Macroeconomics: Inflation and Unemployment Notes
Plan of Session
- Measurement of Unemployment
- Types of Unemployment
- Policies to Affect Employment
- Relationship Between Inflation and Unemployment
- Trade-Off Between Inflation and Unemployment
Why Unemployment Matters
- Impact on Output and Income: Unemployment generally reduces output and aggregate income.
- Increased Inequality: The unemployed typically suffer greater losses than employed individuals.
- Erosion of Human Capital: Skills may diminish due to prolonged unemployment.
- Psychic Costs: Feelings of self-worth and contribution diminish; leisure time cannot compensate for the pain of rejection (Layard, Nickell, and Jackman).
Measures of Unemployment
Claimant Count:
- Individuals claiming unemployment-related benefits.
- Current UK Rate: 4.6% (Oct 2024 - Dec 2024).
ILO Unemployment (LFS):
- Individuals who are out of work, actively seeking a job in the past four weeks, and available to start within two weeks.
- Current UK Rate: 4.4% (Oct 2024 - Dec 2024).
Employment Definition: Includes anyone working at least one hour of paid work, in training schemes, unpaid family work, or temporarily absent from a job.
Survey vs. Actual Count:
- Claimant Count is a comprehensive measure.
- Labour Force Survey is based on a sample of 40,000 people and averages results from the last three surveys.
Types of Unemployment
- Cyclical:
- Related to demand changes in the business cycle; can be influenced by aggregate demand (AD) policies.
- Frictional:
- Temporary unemployment from job turnover and market dynamism.
- Structural:
- Mismatch of skills between workers and jobs available.
- Equilibrium Unemployment:
- Combination of frictional and structural unemployment.
Policies to Affect Unemployment
- Cyclical Unemployment: Can be addressed through successful AD policies to keep GDP around potential output (Y*).

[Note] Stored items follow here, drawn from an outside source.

(* ===== verification/NodeInQuorum.v ===== *)
(** * isNodeInQuorum is reachability

    [LocalNode::isNodeInQuorum] explores the quorum sets of the nodes it knows,
    starting at the local node.  It terminates whatever element the unordered
    backlog hands out, and its answer is what [SCP.h] documents. *)

From Stdlib Require Import ZArith Lia.
From stdpp Require Import base tactics gmap option relations list.
From S2P Require Import Prelude UtilTypes ScpTypes LocalNode LocalNodeFacts.

Section search.
Context (qfun : SCPStatement -> option SCPQuorumSet) (m : gmap NodeID (list SCPStatement)).

(** [b] is in a quorum set that a statement of [a] names. *)
Definition trusts (a b : NodeID) : Prop :=
  exists sts st q, m !! a = Some sts /\ st ∈ sts /\ qfun st = Some q /\ b ∈ forAllNodes q.

(** Nothing is known of [a], or one of its quorum sets is not known. *)
Definition unknown (a : NodeID) : Prop :=
  m !! a = None \/ exists sts st, m !! a = Some sts /\ st ∈ sts /\ qfun st = None.

Lemma exploreNode_spec c backlog visited res :
  res = TB_FALSE \/ res = TB_MAYBE ->
  let r := exploreNode qfun m c backlog visited res in
  (forall n, n ∈ r.1 <-> n ∈ backlog \/ (trusts c n /\ n ∉ visited)) /\
  (r.2 = TB_MAYBE <-> res = TB_MAYBE \/ unknown c) /\
  (r.2 = TB_FALSE \/ r.2 = TB_MAYBE).
Proof.
  intros Hres. unfold exploreNode, trusts, unknown. destruct (m !! c) as [sts|] eqn:Hc; simpl.
  2:{ split_and!; [|naive_solver|by right]. naive_solver. }
  assert (HG : forall acc : gset NodeID * TriBool, acc.2 = TB_FALSE \/ acc.2 = TB_MAYBE ->
    let r := foldl (fun acc st => match qfun st with
        | None => (acc.1, TB_MAYBE)
        | Some q => (acc.1 ∪ (list_to_set (forAllNodes q) ∖ visited), acc.2) end) acc sts in
    (forall n, n ∈ r.1 <-> n ∈ acc.1 \/
       (exists st q, st ∈ sts /\ qfun st = Some q /\ n ∈ forAllNodes q) /\ n ∉ visited) /\
    (r.2 = TB_MAYBE <-> acc.2 = TB_MAYBE \/ exists st, st ∈ sts /\ qfun st = None) /\
    (r.2 = TB_FALSE \/ r.2 = TB_MAYBE)).
  { clear Hc Hres res. induction sts as [|st sts IH]; intros acc Hacc; simpl.
    { split_and!; [set_solver | set_solver | done]. }
    destruct (qfun st) as [q|] eqn:Hq.
    - destruct (IH (acc.1 ∪ (list_to_set (forAllNodes q) ∖ visited), acc.2) Hacc) as (H1 & H2 & H3).
      simpl in *. split_and!; [|set_solver|done].
      intros n. rewrite H1, elem_of_union, elem_of_difference, elem_of_list_to_set.
      setoid_rewrite elem_of_cons. clear -Hq. naive_solver.
    - destruct (IH (acc.1, TB_MAYBE) ltac:(by right)) as (H1 & H2 & H3).
      simpl in *. split_and!; [|set_solver|done].
      intros n. rewrite H1. setoid_rewrite elem_of_cons. clear -Hq. naive_solver. }
  destruct (HG (backlog, res) Hres) as (H1 & H2 & H3). simpl in *. split_and!; [| |done].
  - intros n. rewrite H1. clear -Hc. naive_solver.
  - rewrite H2. clear -Hc. naive_solver.
Qed.

Context (start node : NodeID).

Lemma trusts_universe a b : trusts a b -> b ∈ searchUniverse start qfun m.
Proof.
  intros (sts & st & q & Hm & Hst & Hq & Hb). unfold searchUniverse.
  apply elem_of_union_r, elem_of_list_to_set. rewrite list_elem_of_In, in_concat.
  exists (forAllNodes q). rewrite <- !list_elem_of_In. split; [|done].
  apply list_elem_of_fmap. exists st. rewrite Hq. split; [done|].
  rewrite list_elem_of_In, in_concat. exists sts. rewrite <- list_elem_of_In.
  split; [|by apply list_elem_of_In]. apply list_elem_of_fmap. exists (a, sts).
  by rewrite elem_of_map_to_list.
Qed.

(** The invariant of the search. *)
Record searching (backlog visited : gset NodeID) (res : TriBool) : Prop := {
  search_reach : forall n, n ∈ backlog ∪ visited -> rtc trusts start n;
  search_start : start ∈ backlog ∪ visited;
  search_closed : forall a b, a ∈ visited -> trusts a b -> b ∈ backlog ∪ visited;
  search_fresh : node ∉ visited;
  search_disjoint : backlog ## visited;
  search_universe : backlog ∪ visited ⊆ searchUniverse start qfun m;
  search_maybe : res = TB_MAYBE <-> exists a, a ∈ visited /\ unknown a;
  search_two : res = TB_FALSE \/ res = TB_MAYBE }.

Lemma searching_init : searching {[start]} ∅ TB_FALSE.
Proof.
  unfold searchUniverse. split; set_solver.
Qed.

Lemma searching_step backlog visited res c :
  searching backlog visited res -> c ∈ backlog -> c <> node ->
  let r := exploreNode qfun m c (backlog ∖ {[c]}) ({[c]} ∪ visited) res in
  searching r.1 ({[c]} ∪ visited) r.2.
Proof.
  intros [Hr Hs Hc Hf Hd Hu Hm Ht] Hin Hne r.
  destruct (exploreNode_spec c (backlog ∖ {[c]}) ({[c]} ∪ visited) res Ht) as (H1 & H2 & H3).
  fold r in H1, H2, H3.
  assert (Hin' : forall n, n ∈ r.1 ∪ ({[c]} ∪ visited) <->
    n ∈ backlog ∪ visited \/ trusts c n).
  { intros n. rewrite !elem_of_union, H1, elem_of_difference, elem_of_singleton.
    split.
    - intros [[[? _]|[? _]]|[->|?]]; auto.
    - destruct (decide (n = c)) as [->|Hnc]; [auto|].
      destruct (decide (n ∈ visited)); [auto|].
      intros [[?|?]|?]; [tauto..|]. left. right. split; [done|]. set_solver. }
  split.
  - intros n [Hn|Hn]%Hin'; [auto|]. eapply rtc_r; [apply Hr; by apply elem_of_union_l|done].
  - apply Hin'. auto.
  - intros a b [->%elem_of_singleton|Ha]%elem_of_union Hab; apply Hin'; eauto.
  - set_solver.
  - intros n Hn Hnv. apply H1 in Hn. set_solver.
  - intros n [Hn|Hn]%Hin'; [auto | by eapply trusts_universe].
  - rewrite H2, Hm. set_solver.
  - done.
Qed.

Context (pick : gset NodeID -> NodeID) (pick_in : forall s, s ≠ ∅ -> pick s ∈ s).

Lemma inQuorumLoop_spec fuel backlog visited res :
  searching backlog visited res ->
  (size (searchUniverse start qfun m) < size visited + fuel)%nat ->
  exists r, inQuorumLoop pick fuel node qfun m backlog visited res = Some r /\
    (r = TB_TRUE <-> rtc trusts start node) /\
    (r = TB_MAYBE <-> ~ rtc trusts start node /\ exists a, rtc trusts start a /\ unknown a).
Proof.
  revert backlog visited res. induction fuel as [|fuel IH]; intros backlog visited res Hs Hfuel.
  { assert (size visited <= size (searchUniverse start qfun m))%nat; [|lia].
    apply subseteq_size. destruct Hs. set_solver. }
  cbn [inQuorumLoop]. case_decide as Hb.
  { subst backlog. exists res. split; [done|].
    assert (Hall : forall n, rtc trusts start n <-> n ∈ visited).
    { intros n. split.
      - revert n. apply (rtc_ind_r (fun n => n ∈ visited)).
        + pose proof (search_start _ _ _ Hs). set_solver.
        + intros n n' _ Hstep IHn. pose proof (search_closed _ _ _ Hs n n' IHn Hstep).
          set_solver.
      - intros Hn. apply (search_reach _ _ _ Hs). set_solver. }
    destruct Hs as [_ _ _ Hf _ _ Hm Ht]. rewrite Hall. setoid_rewrite Hall.
    split; [|rewrite Hm; naive_solver]. split; [intros ->; by destruct Ht | intros Hn; by destruct Hf]. }
  set (c := pick backlog). assert (c ∈ backlog) as Hc by (by apply pick_in).
  case_decide as Hcn.
  { exists TB_TRUE. assert (rtc trusts start node).
    { rewrite <- Hcn. apply (search_reach _ _ _ Hs). set_solver. }
    split; [done|]. split; [done|]. split; [done|tauto]. }
  pose proof (searching_step _ _ _ c Hs Hc Hcn) as Hs'.
  destruct (exploreNode _ _ _ _ _ _) as [backlog' res']. simpl in Hs'.
  apply IH; [done|].
  assert (c ∉ visited) by (pose proof (search_disjoint _ _ _ Hs); set_solver).
  rewrite (size_union {[c]}), size_singleton by set_solver. lia.
Qed.

End search.

(** Whatever element of the backlog each round takes, [isNodeInQuorum]
    terminates; it answers [TB_TRUE] exactly when the node is in the transitive
    quorum of the local node, and otherwise [TB_MAYBE] exactly when some node of
    that quorum has unknown statements or quorum sets. *)
Theorem isNodeInQuorum_is_reachability pick mNodeID node qfun m :
  (forall s, s ≠ ∅ -> pick s ∈ s) ->
  exists r, isNodeInQuorum pick mNodeID node qfun m = Some r /\
    (r = TB_TRUE <-> rtc (trusts qfun m) mNodeID node) /\
    (r = TB_MAYBE <-> ~ rtc (trusts qfun m) mNodeID node /\
       exists a, rtc (trusts qfun m) mNodeID a /\ unknown qfun m a).
Proof.
  intros Hpick. apply (inQuorumLoop_spec qfun m mNodeID node pick Hpick).
  - apply searching_init.
  - rewrite size_empty. lia.
Qed.

(** The first element in the order of the node ids. *)
Definition pickFirst (s : gset NodeID) : NodeID := hd 0%N (elements s).

Lemma pickFirst_in s : s ≠ ∅ -> pickFirst s ∈ s.
Proof.
  intros Hs. unfold pickFirst. destruct (elements s) as [|x l] eqn:E.
  - exfalso. apply Hs. by apply elements_empty_inv in E; apply leibniz_equiv in E.
  - apply elem_of_elements. rewrite E. left.
Qed.

Lemma isNodeInQuorum_is_reachability_witness :
  exists r, isNodeInQuorum pickFirst 1%N 3%N (fun _ => Some exampleQSet)
              (fmap (fun e => [statement e]) exampleMap) = Some r /\
    (r = TB_TRUE <-> rtc (trusts (fun _ => Some exampleQSet)
                           (fmap (fun e => [statement e]) exampleMap)) 1%N 3%N) /\
    (r = TB_MAYBE <-> ~ rtc (trusts (fun _ => Some exampleQSet)
                           (fmap (fun e => [statement e]) exampleMap)) 1%N 3%N /\
       exists a, rtc (trusts (fun _ => Some exampleQSet)
                           (fmap (fun e => [statement e]) exampleMap)) 1%N a /\
         unknown (fun _ => Some exampleQSet) (fmap (fun e => [statement e]) exampleMap) a).
Proof. apply isNodeInQuorum_is_reachability. exact pickFirst_in. Defined.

- Frictional and Structural Unemployment: Require targeted, microeconomic policies for faster adjustments, including:
- Education and training
- Relocation support
- Work incentives
- Ineffective Policies:
- Reducing workweek
- Protectionism
- Anti-technology measures
- Effective Flexibility: Policies facilitating easier labor market participation are beneficial.
The Phillips Curve
- Original Concept: Relates wage inflation to the levels of unemployment; adapted to relate unit cost inflation to GDP.
- Implications:
- Identifies how demand states affect inflation, suggesting inflation is positive when GDP (Y) exceeds potential output (Y) and negative when Y < Y.
- Expectations-Augmented Phillips Curve:
- Shows how GDP relates to unit cost inflation, influenced by expected inflation levels.
Equilibrium Unemployment and Potential GDP
- Equilibrium Unemployment: The level of unemployment that occurs when GDP is equal to potential GDP (Y*). Also known as:
- Natural Rate of Unemployment
- Non-accelerating inflation rate of unemployment (NAIRU).
Trade-Off Between Inflation and Unemployment
- Short Run: Yes, increased demand can lead to higher GDP, reduced unemployment, and higher inflation.
- Long Run: No, if GDP is sustained above potential output and unemployment below its natural rate, inflation accelerates unsustainably.
- Sustainable Unemployment: Achieved at the natural rate (U*), consistent with a range of expected inflation levels, supported by monetary policies.
- Inflation Targeting: Effective regimes have stabilized inflation expectations, potentially flattening the short-run Phillips curve and lowering equilibrium unemployment levels.